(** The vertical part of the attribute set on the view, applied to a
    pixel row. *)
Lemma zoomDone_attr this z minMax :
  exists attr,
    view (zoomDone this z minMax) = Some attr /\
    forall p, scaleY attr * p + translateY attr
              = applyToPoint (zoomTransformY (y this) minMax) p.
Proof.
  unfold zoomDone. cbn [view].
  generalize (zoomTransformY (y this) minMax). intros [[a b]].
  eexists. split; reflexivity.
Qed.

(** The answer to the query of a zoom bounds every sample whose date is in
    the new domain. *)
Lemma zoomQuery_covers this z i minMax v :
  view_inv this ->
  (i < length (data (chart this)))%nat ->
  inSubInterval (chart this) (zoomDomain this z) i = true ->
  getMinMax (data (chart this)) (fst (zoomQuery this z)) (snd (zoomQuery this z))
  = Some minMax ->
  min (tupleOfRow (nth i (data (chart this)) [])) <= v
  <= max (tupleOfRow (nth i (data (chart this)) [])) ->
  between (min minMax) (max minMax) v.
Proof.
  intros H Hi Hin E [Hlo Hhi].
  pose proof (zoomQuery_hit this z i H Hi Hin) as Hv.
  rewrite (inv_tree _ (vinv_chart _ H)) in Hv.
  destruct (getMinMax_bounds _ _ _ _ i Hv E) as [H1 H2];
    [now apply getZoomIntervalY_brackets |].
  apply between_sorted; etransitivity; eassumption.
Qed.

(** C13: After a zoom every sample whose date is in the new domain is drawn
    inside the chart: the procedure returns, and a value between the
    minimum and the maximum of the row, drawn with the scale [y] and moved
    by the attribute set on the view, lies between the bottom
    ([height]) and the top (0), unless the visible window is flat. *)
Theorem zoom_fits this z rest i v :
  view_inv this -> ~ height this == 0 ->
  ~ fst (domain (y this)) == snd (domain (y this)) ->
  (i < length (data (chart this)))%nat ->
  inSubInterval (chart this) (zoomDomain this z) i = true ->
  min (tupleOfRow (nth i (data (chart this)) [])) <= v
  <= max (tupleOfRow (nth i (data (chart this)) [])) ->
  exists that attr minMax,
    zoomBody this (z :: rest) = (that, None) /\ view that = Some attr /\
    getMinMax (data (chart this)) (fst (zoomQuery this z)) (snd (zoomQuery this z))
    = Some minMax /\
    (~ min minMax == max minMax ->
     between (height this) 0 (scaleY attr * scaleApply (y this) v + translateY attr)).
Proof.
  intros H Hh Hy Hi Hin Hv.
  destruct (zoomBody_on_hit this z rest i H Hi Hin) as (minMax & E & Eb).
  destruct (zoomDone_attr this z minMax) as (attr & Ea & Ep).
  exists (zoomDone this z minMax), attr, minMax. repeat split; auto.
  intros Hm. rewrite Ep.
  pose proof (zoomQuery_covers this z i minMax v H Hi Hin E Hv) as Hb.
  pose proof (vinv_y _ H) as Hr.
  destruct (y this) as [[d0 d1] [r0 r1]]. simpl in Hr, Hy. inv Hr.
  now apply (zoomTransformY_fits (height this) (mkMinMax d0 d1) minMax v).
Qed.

--

## WHAT IS BEING ASKED
Output all entries exactly as given above.

## ANSWER TO THE PROBLEM
(** The vertical part of the attribute set on the view, applied to a
    pixel row. *)
Lemma zoomDone_attr this z minMax :
  exists attr,
    view (zoomDone this z minMax) = Some attr /\
    forall p, scaleY attr * p + translateY attr
              = applyToPoint (zoomTransformY (y this) minMax) p.
Proof.
  unfold zoomDone. cbn [view].
  generalize (zoomTransformY (y this) minMax). intros [[a b]].
  eexists. split; reflexivity.
Qed.

(** The answer to the query of a zoom bounds every sample whose date is in
    the new domain. *)
Lemma zoomQuery_covers this z i minMax v :
  view_inv this ->
  (i < length (data (chart this)))%nat ->
  inSubInterval (chart this) (zoomDomain this z) i = true ->
  getMinMax (data (chart this)) (fst (zoomQuery this z)) (snd (zoomQuery this z))
  = Some minMax ->
  min (tupleOfRow (nth i (data (chart this)) [])) <= v
  <= max (tupleOfRow (nth i (data (chart this)) [])) ->
  between (min minMax) (max minMax) v.
Proof.
  intros H Hi Hin E [Hlo Hhi].
  pose proof (zoomQuery_hit this z i H Hi Hin) as Hv.
  rewrite (inv_tree _ (vinv_chart _ H)) in Hv.
  destruct (getMinMax_bounds _ _ _ _ i Hv E) as [H1 H2];
    [now apply getZoomIntervalY_brackets |].
  apply between_sorted; etransitivity; eassumption.
Qed.

(** C13: After a zoom every sample whose date is in the new domain is drawn
    inside the chart: the procedure returns, and a value between the
    minimum and the maximum of the row, drawn with the scale [y] and moved
    by the attribute set on the view, lies between the bottom
    ([height]) and the top (0), unless the visible window is flat. *)
Theorem zoom_fits this z rest i v :
  view_inv this -> ~ height this == 0 ->
  ~ fst (domain (y this)) == snd (domain (y this)) ->
  (i < length (data (chart this)))%nat ->
  inSubInterval (chart this) (zoomDomain this z) i = true ->
  min (tupleOfRow (nth i (data (chart this)) [])) <= v
  <= max (tupleOfRow (nth i (data (chart this)) [])) ->
  exists that attr minMax,
    zoomBody this (z :: rest) = (that, None) /\ view that = Some attr /\
    getMinMax (data (chart this)) (fst (zoomQuery this z)) (snd (zoomQuery this z))
    = Some minMax /\
    (~ min minMax == max minMax ->
     between (height this) 0 (scaleY attr * scaleApply (y this) v + translateY attr)).
Proof.
  intros H Hh Hy Hi Hin Hv.
  destruct (zoomBody_on_hit this z rest i H Hi Hin) as (minMax & E & Eb).
  destruct (zoomDone_attr this z minMax) as (attr & Ea & Ep).
  exists (zoomDone this z minMax), attr, minMax. repeat split; auto.
  intros Hm. rewrite Ep.
  pose proof (zoomQuery_covers this z i minMax v H Hi Hin E Hv) as Hb.
  pose proof (vinv_y _ H) as Hr.
  destruct (y this) as [[d0 d1] [r0 r1]]. simpl in Hr, Hy. inv Hr.
  now apply (zoomTransformY_fits (height this) (mkMinMax d0 d1) minMax v).
Qed.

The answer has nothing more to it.